Kelly’s in town, so what do we do?  Head out for an after-work hike in the rain.  Camel’s Hump is my home mountain so I really should have climbed it more than I have.  It’s only been three times in the almost two years I’ve lived here, so this makes the fourth.  We headed to the Couching Lion Farm Site trailhead.  I wanted to show her the cemetery first since I love all the fancy dog gravestones there.

Then we headed up the Monroe Trail.  We couldn’t feel the rain much through the trees but I think it did eventually stop.  I couldn’t believe how much water there was on the trail though.  I’ve only done this trail before in the fall and it was much dryer then.

Instead of taking the Monroe Trail all the way to the Long Trail, we turned off on the Alpine Trail so we could find the old plane crash I kept hearing about.  I had explicit instructions on where it was from a former Camel’s Hump caretaker, but I was so paranoid about missing it, I kept going off trail to look too early.  Turns out it was very easy to find and I needn’t have worried.

The plane is a US Army Air Force B-24J Liberator Bomber that crashed on a training mission in 1944, killing nine crewmen aboard and injuring one other.  We saw an undercarriage in one spot, and further up the Alpine Trail, another herd path led to a wing.  It’s interesting to see the forest and moss growing right onto the pieces now.

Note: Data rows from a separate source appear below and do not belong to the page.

(** * erl_comm: length-prefixed framing between a port program and its host

    A shallow embedding of [c_src/erl_comm.c]: the resumable frame reader
    [read_cmd], the writer [write_exact] / [write_cmd] and the reply helper
    [send_answer_string_ulong].

    Conventions of the embedding.
    - C [int] values are [Z]; the arithmetic the code performs on them is
      wrapped to 32 bits by [int_wrap], and an [int] passed where a [size_t]
      is expected goes through [size_t_of_int].
    - Memory and the two streams carry raw bytes, [Z] in [0, 256).  Loading a
      byte through a [char] lvalue gives [char_of_byte], which depends on the
      signedness of [char] on the platform.
    - The heap is a list of blocks indexed by their address; a freed block is
      [None].  An access outside a live block is a [Crash].
    - [read], [write] and [realloc] are the environment: the input is a list
      of deliveries, the output a script of replies of the sink, and the
      allocator's answer is an argument of the call. *)

From Stdlib Require Import ZArith List Lia Bool String.
From stdpp Require Import base list.
Import ListNotations.
Local Open Scope Z_scope.

(** ** Machine integers and characters *)

(** Two's complement reduction to a 32-bit [int]. *)
Definition int_wrap (z : Z) : Z := (z + 2 ^ 31) mod 2 ^ 32 - 2 ^ 31.

(** Conversion of an [int] to [size_t] (LP64: 64 bits). *)
Definition size_t_of_int (z : Z) : Z := z mod 2 ^ 64.

(** The values an [int] can hold. *)
Definition int_range (z : Z) : Prop := - 2 ^ 31 <= z < 2 ^ 31.

(** A raw byte of memory. *)
Definition is_byte (b : Z) : Prop := 0 <= b < 256.

(** [buf[i]] read through a [char]: sign-extended when [char] is signed. *)
Definition char_of_byte (signed_char : bool) (b : Z) : Z :=
  if signed_char && (128 <=? b) then b - 256 else b.

(** The byte stored by an assignment of an [int] to a [char]. *)
Definition byte_of_int (z : Z) : Z := z mod 256.

(** [((c0 << 8) & 0x0000ff00) | (c1 & 0x00ff)] on the promoted chars. *)
Definition decode_len (c0 c1 : Z) : Z :=
  Z.lor (Z.land (int_wrap (Z.shiftl c0 8)) 0x0000ff00) (Z.land c1 0x00ff).

(** The frame length [read_cmd] computes from the two header bytes. *)
Definition frame_len (signed_char : bool) (b0 b1 : Z) : Z :=
  decode_len (char_of_byte signed_char b0) (char_of_byte signed_char b1).

(** ** Outcomes *)

Inductive fault : Type :=
  | BadPointer    (* access through a pointer to no live block *)
  | OutOfBounds.  (* access past the end of a live block *)

(** [Unfinished] is a loop model that ran out of fuel; [write_exact_total]
    shows that the fuel [write_exact] starts with always suffices. *)
Inductive outcome (A : Type) : Type :=
  | Done (a : A)
  | Crash (f : fault)
  | Unfinished.
Arguments Done {A} a.
Arguments Crash {A} f.
Arguments Unfinished {A}.

(** ** The heap *)

Abbreviation block := nat (only parsing).

(** Blocks by address; [None] is a block that has been freed. *)
Abbreviation heap := (list (option (list Z))) (only parsing).

Definition load_block (h : heap) (p : block) : option (list Z) :=
  match h !! p with
  | Some (Some bs) => Some bs
  | _ => None
  end.

(** Overwrite [data] at offset [off] of a block's bytes. *)
Definition splice (bs : list Z) (off : nat) (data : list Z) : list Z :=
  take off bs ++ data ++ drop (off + length data) bs.

(** Store [data] at [p + off].  Storing nothing touches no memory. *)
Definition store_bytes (h : heap) (p : block) (off : Z) (data : list Z)
  : outcome heap :=
  match data with
  | [] => Done h
  | _ :: _ =>
      match load_block h p with
      | None => Crash BadPointer
      | Some bs =>
          if (0 <=? off) && (off + Z.of_nat (length data) <=? Z.of_nat (length bs))
          then Done (<[p := Some (splice bs (Z.to_nat off) data)]> h)
          else Crash OutOfBounds
      end
  end.

(** [memset(p, 0, n)]. *)
Definition memset_zero (h : heap) (p : block) (n : Z) : outcome heap :=
  store_bytes h p 0 (replicate (Z.to_nat n) 0).

(** What the allocator answers to one [realloc] call.  The bytes of a block
    beyond its old length are indeterminate: [junk i] is what offset [i]
    happens to hold. *)
Inductive realloc_reply : Type :=
  | ReallocNull
  | ReallocInPlace (junk : nat -> Z)
  | ReallocMoved (junk : nat -> Z).

(** The contents of a block resized to [n] bytes. *)
Definition resized (old : list Z) (n : nat) (junk : nat -> Z) : list Z :=
  take n old ++ map junk (seq (length old) (n - length old)).

(** [realloc(p, n)]: [None] for a null result.  For a request of at least
    one byte a null result is a failure, which leaves the heap as it was; for
    a request of [0] bytes it is the allocator having freed the block (glibc,
    POSIX).  A moved block frees the old address and takes a fresh one. *)
Definition realloc (h : heap) (p : block) (n : Z) (a : realloc_reply)
  : outcome (option block * heap) :=
  match load_block h p with
  | None => Crash BadPointer
  | Some old =>
      match a with
      | ReallocNull => Done (None, if n =? 0 then <[p := None]> h else h)
      | ReallocInPlace junk =>
          Done (Some p, <[p := Some (resized old (Z.to_nat n) junk)]> h)
      | ReallocMoved junk =>
          Done (Some (length h),
                <[p := None]> h ++ [Some (resized old (Z.to_nat n) junk)])
      end
  end.

(** ** The inbound stream *)

(** What the host sends, in order: a delivery of bytes, or a condition that
    makes one [read] fail.  The end of the list is the closed stream. *)
Inductive input_event : Type :=
  | Deliver (bytes : list Z)
  | ReadError.

Definition instream := list input_event.

(** What is left of a delivery stays at the head of the stream. *)
Definition pending (left : list Z) (rest : instream) : instream :=
  match left with
  | [] => rest
  | _ :: _ => Deliver left :: rest
  end.

(** [read(0, _, n)] on a blocking descriptor: the count returned, the bytes
    transferred and the rest of the stream.  A request of [0] bytes returns
    [0] at once; otherwise the call waits for the next delivery and takes at
    most [n] bytes of it; at the end of the stream it returns [0]. *)
Fixpoint sys_read (inp : instream) (n : Z) : Z * list Z * instream :=
  match inp with
  | [] => (0, [], [])
  | ev :: rest =>
      if n =? 0 then (0, [], inp)
      else
        match ev with
        | ReadError => (-1, [], rest)
        | Deliver [] => sys_read rest n
        | Deliver bytes =>
            let k := Z.to_nat (Z.min n (Z.of_nat (length bytes))) in
            (Z.of_nat k, take k bytes, pending (drop k bytes) rest)
        end
  end.

(** [read(0, p + off, n)] with [n] an [int]: the transferred bytes land in
    the block. *)
Definition read_into (h : heap) (p : block) (off n : Z) (inp : instream)
  : outcome (Z * heap * instream) :=
  let '(count, data, inp') := sys_read inp (size_t_of_int n) in
  match store_bytes h p off data with
  | Done h' => Done (count, h', inp')
  | Crash f => Crash f
  | Unfinished => Unfinished
  end.

(** ** The frame reader *)

(** The caller's three variables that [read_cmd] receives by address. *)
Record reader : Type := mkReader {
  pbuf : block;   (* char *buf  *)
  size : Z;       (* int size   *)
  curpos : Z      (* int curpos *)
}.

Definition set_curpos (r : reader) (c : Z) : reader :=
  {| pbuf := pbuf r; size := size r; curpos := c |}.

(** A completed call: the value returned and the state it leaves. *)
Record returned : Type := mkReturned {
  ret : Z;
  rd : reader;
  mem : heap;
  rest_in : instream
}.

(** [buf[0]] and [buf[1]]. *)
Definition header_bytes (h : heap) (p : block) : outcome (Z * Z) :=
  match load_block h p with
  | None => Crash BadPointer
  | Some bs =>
      match bs !! 0%nat, bs !! 1%nat with
      | Some b0, Some b1 => Done (b0, b1)
      | _, _ => Crash OutOfBounds
      end
  end.

(** [len - *curpos + 2], the bytes of the frame still to come. *)
Definition remaining (len cur : Z) : Z := int_wrap (int_wrap (len - cur) + 2).

(** Lines 56-62: the body read, into [buf + *curpos]. *)
Definition read_body (r : reader) (h : heap) (inp : instream) (desired : Z)
  : outcome returned :=
  match read_into h (pbuf r) (curpos r) desired inp with
  | Crash f => Crash f
  | Unfinished => Unfinished
  | Done (count, h', inp') =>
      if count <=? 0 then Done (mkReturned 0 r h' inp')
      else Done (mkReturned 2 (set_curpos r (int_wrap (curpos r + count))) h' inp')
  end.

We continued up the Alpine Trail to the Long Trail, and turned north to hike over the summit.  Once we were above treeline, the wind was very strong and we couldn’t see much since we were in a cloud.  I’ve never been on the summit of Camel’s Hump without strong winds, although these may have been the lightest I’ve experienced.

We didn’t stay the summit long, instead continuing north on the Long Trail to the hut clearing, where there is a little more shelter for a snack and drink.

From there, we went down the Monroe Trail, making it most of the way down before dark.  It’s a good thing we pulled our headlamps out when we did because apparently frogs and toads just love hanging out in the middle of the trail at night.  I can’t count the number of them I almost stepped on.

We made it back down after 7.1 miles and home in time for a not-even-too-late bedtime.